(** * PCK evaluation of the Hourglass keypoint model (eval.py)

    A shallow embedding of [eval.py] and the properties of its metric
    accumulator, its model-format dispatch and its command line.

    Conventions of the embedding.
    - The numbers the script decides on, that is the rows of the keypoint
      arrays, the thresholds and the normalisation, are IEEE 754 binary64
      floating-point numbers ([float64]): every operation rounds to the
      nearest float, overflows to an infinity, and a division by zero gives
      an infinity or a nan without raising.
    - The numbers the script only hands on or prints (the elements of
      images and heatmaps, the accuracies) are idealised as real numbers
      ([R]); the total accuracy, a numpy division of counters that does not
      raise on zero, is [None] when the divisor is zero.
    - Python integers are [Z].
    - A function that may raise returns a [result]; a function that also
      talks to the outside world (console, files, inference engines) runs
      in the monad [M], which records the events in program order and keeps
      the events emitted before an exception.
    - Functions of other modules and of third-party libraries are Section
      variables; an inference runtime is a function of the image it is
      given.
    - The generator of the dataset is the sequence of the samples it
      yields, which need not end: the evaluation loop takes a fuel, and
      [None] is a loop that has not come to its end within the fuel. *)

From Stdlib Require Import Reals Lra ZArith Lia List String Ascii Bool Arith.
From Stdlib Require Import SpecFloat.
Import ListNotations.

Local Open Scope string_scope.
Local Open Scope list_scope.
Local Open Scope Z_scope.

(* ================================================================== *)
(** * Exceptions and results *)

Module Py.

(** The exceptions the script can meet. *)
Inductive exn : Type :=
| ValueError (msg : string)
| AssertionError (msg : string)
| IndexError
| AttributeError
| KeyError (key : string)
| TypeError
| ZeroDivisionError
| SystemExit (code : Z).

Inductive result (A : Type) : Type :=
| Ok (a : A)
| Raise (e : exn).
Arguments Ok {A} a.
Arguments Raise {A} e.

Definition rbind {A B} (r : result A) (f : A -> result B) : result B :=
  match r with
  | Ok a => f a
  | Raise e => Raise e
  end.

Definition is_ok {A} (r : result A) : bool :=
  match r with Ok _ => true | Raise _ => false end.

(** [l[i]] for a non-negative index. *)
Definition getitem {A} (l : list A) (i : nat) : result A :=
  match nth_error l i with
  | Some a => Ok a
  | None => Raise IndexError
  end.

(** [l[-1]]. *)
Definition getitem_last {A} (l : list A) : result A :=
  match rev l with
  | a :: _ => Ok a
  | [] => Raise IndexError
  end.

End Py.
Import Py.

Declare Scope result_scope.
Delimit Scope result_scope with result.
Notation "'try' x <- c1 ;; c2" := (rbind c1 (fun x => c2))
  (at level 100, x pattern, c1 at next level, right associativity) : result_scope.

(* ================================================================== *)
(** * Numbers *)

(** ** binary64

    numpy's [float64] and Python's [float]: the floats of precision 53 with
    exponents up to 1024, with the operations of IEEE 754 in the default
    rounding mode (to nearest, ties to even). *)

Definition float64 : Type := spec_float.

Definition f64_prec : Z := 53.
Definition f64_emax : Z := 1024.

Definition f64_add : float64 -> float64 -> float64 := SFadd f64_prec f64_emax.
Definition f64_sub : float64 -> float64 -> float64 := SFsub f64_prec f64_emax.
Definition f64_mul : float64 -> float64 -> float64 := SFmul f64_prec f64_emax.
Definition f64_div : float64 -> float64 -> float64 := SFdiv f64_prec f64_emax.
Definition f64_sqrt : float64 -> float64 := SFsqrt f64_prec f64_emax.

(** [x < y], [x <= y], [x > y] and [x == y]: all false on a nan. *)
Definition f64_lt : float64 -> float64 -> bool := SFltb.
Definition f64_le : float64 -> float64 -> bool := SFleb.
Definition f64_gt (x y : float64) : bool := SFltb y x.
Definition f64_eq : float64 -> float64 -> bool := SFeqb.

(** The float of an integer: the integer itself when it has no more than
    53 bits. *)
Definition f64_of_Z (n : Z) : float64 :=
  binary_normalize f64_prec f64_emax n 0 false.

Definition f64_zero : float64 := S754_zero false.
(** The literals [0.5] and [1e-6]: the floats nearest to 1/2 and 1/1000000. *)
Definition f64_0_5 : float64 := f64_div (f64_of_Z 1) (f64_of_Z 2).
Definition f64_1em6 : float64 := f64_div (f64_of_Z 1) (f64_of_Z 1000000).

(** ** Real numbers *)

(** numpy's [a / b] on the sums of the counters: division by zero does not
    raise, it warns and gives [inf] or [nan]; both are outside the real
    line. *)
Definition np_true_divide (a b : R) : option R :=
  if Req_dec_T b 0 then None else Some (a / b)%R.

(** ** Arrays of float64 *)

(** Elementwise difference of two arrays of the same length. *)
Fixpoint np_subtract (a b : list float64) : list float64 :=
  match a, b with
  | x :: a', y :: b' => f64_sub x y :: np_subtract a' b'
  | _, _ => []
  end.

(** [a.dot(b)] of two one-dimensional arrays: the products are summed from
    the left, starting from zero, each product and each sum rounded. *)
Definition np_dot (a b : list float64) : float64 :=
  fold_left (fun acc xy => f64_add acc (f64_mul (fst xy) (snd xy)))
            (combine a b) f64_zero.

(** [np.linalg.norm] of a one-dimensional array: [sqrt(x.dot(x))]. *)
Definition np_linalg_norm (x : list float64) : float64 :=
  f64_sqrt (np_dot x x).

(* ================================================================== *)
(** * Keypoints *)

(** A row of a keypoint array of shape (N, k) with k >= 2: the x and y
    coordinates, then whatever else the row carries (confidence or
    visibility). *)
Record keypoint : Type := mkKeypoint {
  kp_x : float64;
  kp_y : float64;
  kp_rest : list float64
}.

(** The slice [keypoint[0:2]]. *)
Definition kp_xy (k : keypoint) : list float64 := [kp_x k; kp_y k].

Definition check_pred_keypoints
    (pred_keypoint gt_keypoint : keypoint) (threshold normalize : float64) : Z :=
  (* check if ground truth keypoint is valid *)
  if f64_gt (kp_x gt_keypoint) (f64_of_Z 1)
     && f64_gt (kp_y gt_keypoint) (f64_of_Z 1) then
    (* calculate normalized euclidean distance between pred and gt keypoints *)
    let distance :=
      f64_div
        (np_linalg_norm (np_subtract (kp_xy gt_keypoint) (kp_xy pred_keypoint)))
        normalize in
    if f64_lt distance threshold then 1 else 0
  else
    (* invalid gt keypoint *)
    -1.

(** The loop of [keypoint_accuracy] over [range(gt_keypoints.shape[0])],
    appending one result per index to [result_list]. *)
Fixpoint keypoint_accuracy_loop
    (pred_keypoints gt_keypoints : list keypoint)
    (threshold normalize : float64) (range : list nat) (result_list : list Z)
    : result (list Z) :=
  match range with
  | [] => Ok result_list
  | i :: range' =>
      (try p <- getitem pred_keypoints i ;;
       try g <- getitem gt_keypoints i ;;
       (* compare pred keypoint with gt keypoint to get result *)
       let result := check_pred_keypoints p g threshold normalize in
       keypoint_accuracy_loop pred_keypoints gt_keypoints threshold normalize
         range' (result_list ++ [result]))%result
  end.

Definition keypoint_accuracy
    (pred_keypoints gt_keypoints : list keypoint)
    (threshold normalize : float64) : result (list Z) :=
  if Nat.eqb (List.length pred_keypoints) (List.length gt_keypoints) then
    keypoint_accuracy_loop pred_keypoints gt_keypoints threshold normalize
      (seq 0 (List.length gt_keypoints)) []
  else Raise (AssertionError "keypoint number mismatch").

(* ================================================================== *)
(** * Python dictionaries

    A [dict] keeps its keys in insertion order; assigning to a key that is
    already present replaces the value in place. *)

Module PyDict.

Definition t (V : Type) : Type := list (string * V).

Fixpoint get {V} (d : t V) (k : string) : option V :=
  match d with
  | [] => None
  | (k', v) :: d' => if String.eqb k k' then Some v else get d' k
  end.

(** [d[k] = v]. *)
Fixpoint set {V} (d : t V) (k : string) (v : V) : t V :=
  match d with
  | [] => [(k, v)]
  | (k', v') :: d' =>
      if String.eqb k k' then (k', v) :: d' else (k', v') :: set d' k v
  end.

(** [d[k]], raising [KeyError] on a missing key. *)
Definition getitem {V} (d : t V) (k : string) : result V :=
  match get d k with
  | Some v => Ok v
  | None => Raise (KeyError k)
  end.

(** [{k: v for k in ks}]. *)
Definition from_keys {V} (ks : list string) (v : V) : t V :=
  fold_left (fun d k => set d k v) ks [].

Definition keys {V} (d : t V) : list string := map fst d.
Definition values {V} (d : t V) : list V := map snd d.
Definition items {V} (d : t V) : list (string * V) := d.

End PyDict.

(* ================================================================== *)
(** * numpy arrays

    An array is its shape and its elements in row-major (C) order. *)

Record ndarray : Type := mkArray {
  shape : list nat;
  data : list R
}.

Definition shape_size (sh : list nat) : nat := fold_right Nat.mul 1%nat sh.

(** [np.array(flat).reshape(sh)]. *)
Definition np_reshape (flat : list R) (sh : list nat) : result ndarray :=
  if Nat.eqb (List.length flat) (shape_size sh) then Ok (mkArray sh flat)
  else Raise (ValueError "cannot reshape array").

(** The check numpy makes for [a.reshape(n, -1)] on an array of [size]
    elements: the unknown dimension must come out as a whole number. *)
Definition np_reshape_rows_ok (size n : nat) : result unit :=
  if Nat.eqb n 0 then Raise (ValueError "cannot reshape array")
  else if Nat.eqb (size mod n) 0 then Ok tt
  else Raise (ValueError "cannot reshape array").

(** [a[0]]: the first slab along axis 0. *)
Definition nd_getitem0 (a : ndarray) : result ndarray :=
  match shape a with
  | [] => Raise IndexError
  | O :: _ => Raise IndexError
  | S _ :: sh => Ok (mkArray sh (firstn (shape_size sh) (data a)))
  end.

(** [a.transpose((0,2,3,1))]: from (N, C, H, W) to (N, H, W, C). *)
Definition np_transpose_0231 (a : ndarray) : result ndarray :=
  match shape a with
  | [n; c; h; w] =>
      Ok (mkArray [n; h; w; c]
            (flat_map (fun i =>
             flat_map (fun y =>
             flat_map (fun x =>
             map (fun k => nth (((i * c + k) * h + y) * w + x)%nat (data a) 0%R)
                 (seq 0 c)) (seq 0 w)) (seq 0 h)) (seq 0 n)))
  | _ => Raise (ValueError "axes don't match array")
  end.

(** Element [a[i0, i1, ...]] of an array, by its row-major offset. *)
Fixpoint nd_offset (sh : list nat) (idx : list nat) : nat :=
  match sh, idx with
  | n :: sh', i :: idx' => (i * shape_size sh' + nd_offset sh' idx')%nat
  | _, _ => O
  end.

Definition nd_get (a : ndarray) (idx : list nat) : R :=
  nth (nd_offset (shape a) idx) (data a) 0%R.

(** [MNN.Tensor(shape, dtype, tuple(a.reshape(n, -1)), dimType)] on an
    array of [size] elements cut into [n] rows: the binding takes a tuple of
    numbers, one per element of the tensor, and raises [TypeError] on a
    tuple of rows that hold more than one value each. *)
Definition MNN_Tensor_rows_ok (size n : nat) : result unit :=
  if Nat.eqb size n then Ok tt else Raise TypeError.

(** [functools.reduce(operator.mul, shape)], which has no initial value. *)
Definition reduce_mul (sh : list nat) : result nat :=
  match sh with
  | [] => Raise TypeError
  | n :: sh' => Ok (fold_left Nat.mul sh' n)
  end.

_ _ _ _

Task item » Word for word, restate the listing above from its first line to the line with "images and heatmaps, the", keeping both.

Answer to this task »
(** * PCK evaluation of the Hourglass keypoint model (eval.py)

    A shallow embedding of [eval.py] and the properties of its metric
    accumulator, its model-format dispatch and its command line.

    Conventions of the embedding.
    - The numbers the script decides on, that is the rows of the keypoint
      arrays, the thresholds and the normalisation, are IEEE 754 binary64
      floating-point numbers ([float64]): every operation rounds to the
      nearest float, overflows to an infinity, and a division by zero gives
      an infinity or a nan without raising.
    - The numbers the script only hands on or prints (the elements of
      images and heatmaps, the accuracies) are idealised as real numbers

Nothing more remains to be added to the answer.